Choosing to forego a complete makeover in favour of keeping the retro-modern lines of the previous generation, the latest Camaro is actually a shorter car riding on a completely new Cadillac ATS-derived platform. In terms of looks, the headlights are thinner, the rear C-pillars are meatier, the front-bumper grille is bigger, and the roof is actually lower. So it maintains its chop-top profile with more taut dimensions, but the tail lights are oddly generic, and the black wheels look like matte plastidip rather than paint.
Inside, General Motors has taken steps to reduce the cheap interior ambience of previous Camaros. There are now patches of stitched leatherette and padded areas on the upper dash, door panels and knee bolsters, although the percentage of hard plastics remains high. The new cabin design itself is very modern, with an intentionally low-mounted dash to improve forward visibility and lots of fancy mood lighting, but certain design decisions are odd, such as the a/c vents mounted right in front of the gear-shifter, and a central touchscreen that’s tilted downwards (possibly to reduce glare).
Cabin space is fine for two adults. The front seats are moderately-bolstered, but you sit very low in the car with the roof close to your head. The rear passenger compartment has actually shrunk further, offering almost no rear legroom. That makes the Camaro the least practical “four-seater” muscle car on the market. Even the boot is very shallow, with a small opening, although it has a bit of length, so there’s still some use for it.

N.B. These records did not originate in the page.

(** ** Writing a download to disk ([Client.download_href], [download_asset]) *)








Lemma put_msg_files (m : Message) (w : World) :
  files (put_msg m w) = files w /\ net (put_msg m w) = net w /\ dirs (put_msg m w) = dirs w
  /\ owner (put_msg m w) = owner w.
Proof. repeat split. Qed.




(** ** Resolving hrefs *)

Lemma pick_alternate_none (names : list string) (alt : list (string * list (string * string)))
  (start : option string) (cwd : string) :
  Forall (fun m => lookup m alt = None) names -> pick_alternate names alt start cwd = None.
Proof.
  induction 1 as [|m names Hm _ IH]; simpl; [reflexivity|]. rewrite Hm. exact IH.
Qed.

(** When none of the preferred alternate names is a key of the asset's
    alternate dict (in particular when the asset has no alternate dict),
    [get_absolute_asset_href] falls back to the asset's own absolute href:
    the href itself when it is absolute, nothing when it is relative and
    the owner has no self href. *)
Theorem get_absolute_asset_href_fallback (asset : Asset) (names : list string)
  (start : option string) (cwd : string)
  (Hnone : match alternate asset with
           | Some (AltDict d) => Forall (fun m => lookup m d = None) names
           | _ => True
           end) :
  get_absolute_asset_href asset names start cwd = Ok (asset_get_absolute_href asset start cwd)
  /\ (is_absolute_href (href asset) = true ->
      get_absolute_asset_href asset names start cwd = Ok (Some (href asset)))
  /\ (is_absolute_href (href asset) = false -> start = None ->
      get_absolute_asset_href asset names start cwd = Ok None).
Proof.
  assert (H : get_absolute_asset_href asset names start cwd
              = Ok (asset_get_absolute_href asset start cwd)).
  { unfold get_absolute_asset_href.
    destruct (alternate asset) as [[d|]|]; simpl; try reflexivity.
    destruct (truthy d && truthy names); [|reflexivity].
    rewrite (pick_alternate_none names d start cwd Hnone). reflexivity. }
  split; [exact H|]. rewrite H. unfold asset_get_absolute_href. split.
  - intros Ha. rewrite Ha. reflexivity.
  - intros Ha ->. rewrite Ha. reflexivity.
Qed.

Chevrolet’s MyLink 8-inch touchscreen is not as big as the one in its rivals, but it is fairly responsive and handles everything from multimedia and chassis settings to navigation and rear-camera duties. The Camaro also has a full-colour screen between the actual gauges that can show a whole host of performance stats, and is very customisable.
The Camaro SS comes in well-equipped form for the GCC, and includes the usual Bluetooth phone, smart keyless entry and start, remote start, electronic parking brake, drive-mode selector, cruise control, heads-up display, wireless charging pad, a decent stereo with Apply Carplay, and 2 USB ports as well as an AUX jack inside the awkwardly-shaped centre-armrest cubby. The dual-zone auto a/c is good, and uses nifty dials around the central circular vents for temperature control. There are a full set of airbags, ABS with EBD, ESP and a tyre-pressure monitor, but active-safety options such as adaptive cruise and blind-spot monitoring are not offered in the standard model.
The SS gets a hairy-chested 6.2-litre V8, with our tester mated to a well-tuned 8-speed automatic with paddle-shifters. Making 455 hp at 6000 rpm and 617 Nm of torque at 4400 rpm, we managed a 0-100 kph time of 5 seconds flat most of the time, although it can vary sometimes by up to half a second. The car takes off with some wheelspin as the traction control feeds in the power smoothly, and it’s not scary at all.
But it’s the handling where the new Camaro SS shines, as there’s tons of grip from the wide tyres — 245/40 in front and 275/35 in the back — wrapping the 20-inch alloys. And yet, it can get up to playful antics as the rear can be made to swing out a bit with steering, brake and throttle inputs while staying in complete control. The new model’s tighter dimensions also means it is fairly chuckable on the twisties. It’s a darn good chassis.
There is almost no perceptible body roll, the well-weighted steering offers decent feedback, and the Brembo brakes are pretty strong. The ESP is tuned smartly, modulating wheelspin rather than just cutting the power.
On the day-to-day drive, we found a amount of torque, but it never feels as strong in the low-end as, say, a Challenger SRT. The Dodge always wants to do burnouts on every take-off, but the Camaro refuses to break traction so easily. There’s a great grunt from the adaptive exhaust, although our as-tested average fuel consumption of 15.5 litres/100 km means you may want to take it easy on the throttle.
The Camaro SS rides with reasonable smoothness on most surfaces, although it can feel harsh at times, even though it’s equipped with adaptive suspension. It is also louder inside than the Mustang or the Challenger, and there is a noticeable amount of road noise. And outward visibility remains awful thanks to the slit-like windows, but looking ahead over the lowered dash and driving, it’s easy to get comfortable quickly.
The latest Camaro SS continues to be a compromised car if seen as a daily-driver, even more so than before in some cases, but it has evolved into a proper sports car now, and its newfound prowess has to be pushed hard on a winding road to be appreciated. To be honest, something like the more-powerful Camaro ZL1 would be overkill. The SS may just be the best sports car in its class at the moment.